*Problem to work on*. Only one stretch of the records below should be repeated. It starts with the line containing "Record DomainRoute := mkDomainRoute" and goes on through the line containing "paths of the", exactly as written.

*Input data*.
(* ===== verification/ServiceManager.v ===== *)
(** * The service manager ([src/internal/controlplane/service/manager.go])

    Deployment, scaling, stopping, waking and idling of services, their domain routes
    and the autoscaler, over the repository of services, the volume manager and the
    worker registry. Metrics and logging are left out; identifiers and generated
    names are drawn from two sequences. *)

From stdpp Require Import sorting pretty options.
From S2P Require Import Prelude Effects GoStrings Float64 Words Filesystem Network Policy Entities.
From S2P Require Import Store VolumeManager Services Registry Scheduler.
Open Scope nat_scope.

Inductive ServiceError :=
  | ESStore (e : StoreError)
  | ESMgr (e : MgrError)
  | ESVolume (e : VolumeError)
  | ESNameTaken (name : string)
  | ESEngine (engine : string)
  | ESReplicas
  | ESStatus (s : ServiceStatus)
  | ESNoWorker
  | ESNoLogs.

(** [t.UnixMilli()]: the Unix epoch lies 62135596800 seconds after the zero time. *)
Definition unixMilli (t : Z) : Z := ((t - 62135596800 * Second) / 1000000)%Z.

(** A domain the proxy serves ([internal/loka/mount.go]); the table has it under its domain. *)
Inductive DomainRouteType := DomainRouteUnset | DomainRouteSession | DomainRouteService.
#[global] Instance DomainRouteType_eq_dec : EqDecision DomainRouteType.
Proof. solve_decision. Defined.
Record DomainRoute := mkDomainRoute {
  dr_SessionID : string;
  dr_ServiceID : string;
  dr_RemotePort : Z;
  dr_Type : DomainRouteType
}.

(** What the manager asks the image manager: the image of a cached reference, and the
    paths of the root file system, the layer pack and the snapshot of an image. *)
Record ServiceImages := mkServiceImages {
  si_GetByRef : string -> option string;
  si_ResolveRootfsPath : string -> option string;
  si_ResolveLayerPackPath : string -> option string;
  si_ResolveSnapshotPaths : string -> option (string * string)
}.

*Answer box*.
Record DomainRoute := mkDomainRoute {
  dr_SessionID : string;
  dr_ServiceID : string;
  dr_RemotePort : Z;
  dr_Type : DomainRouteType
}.

(** What the manager asks the image manager: the image of a cached reference, and the
    paths of the root file system, the layer pack and the snapshot of an image. *)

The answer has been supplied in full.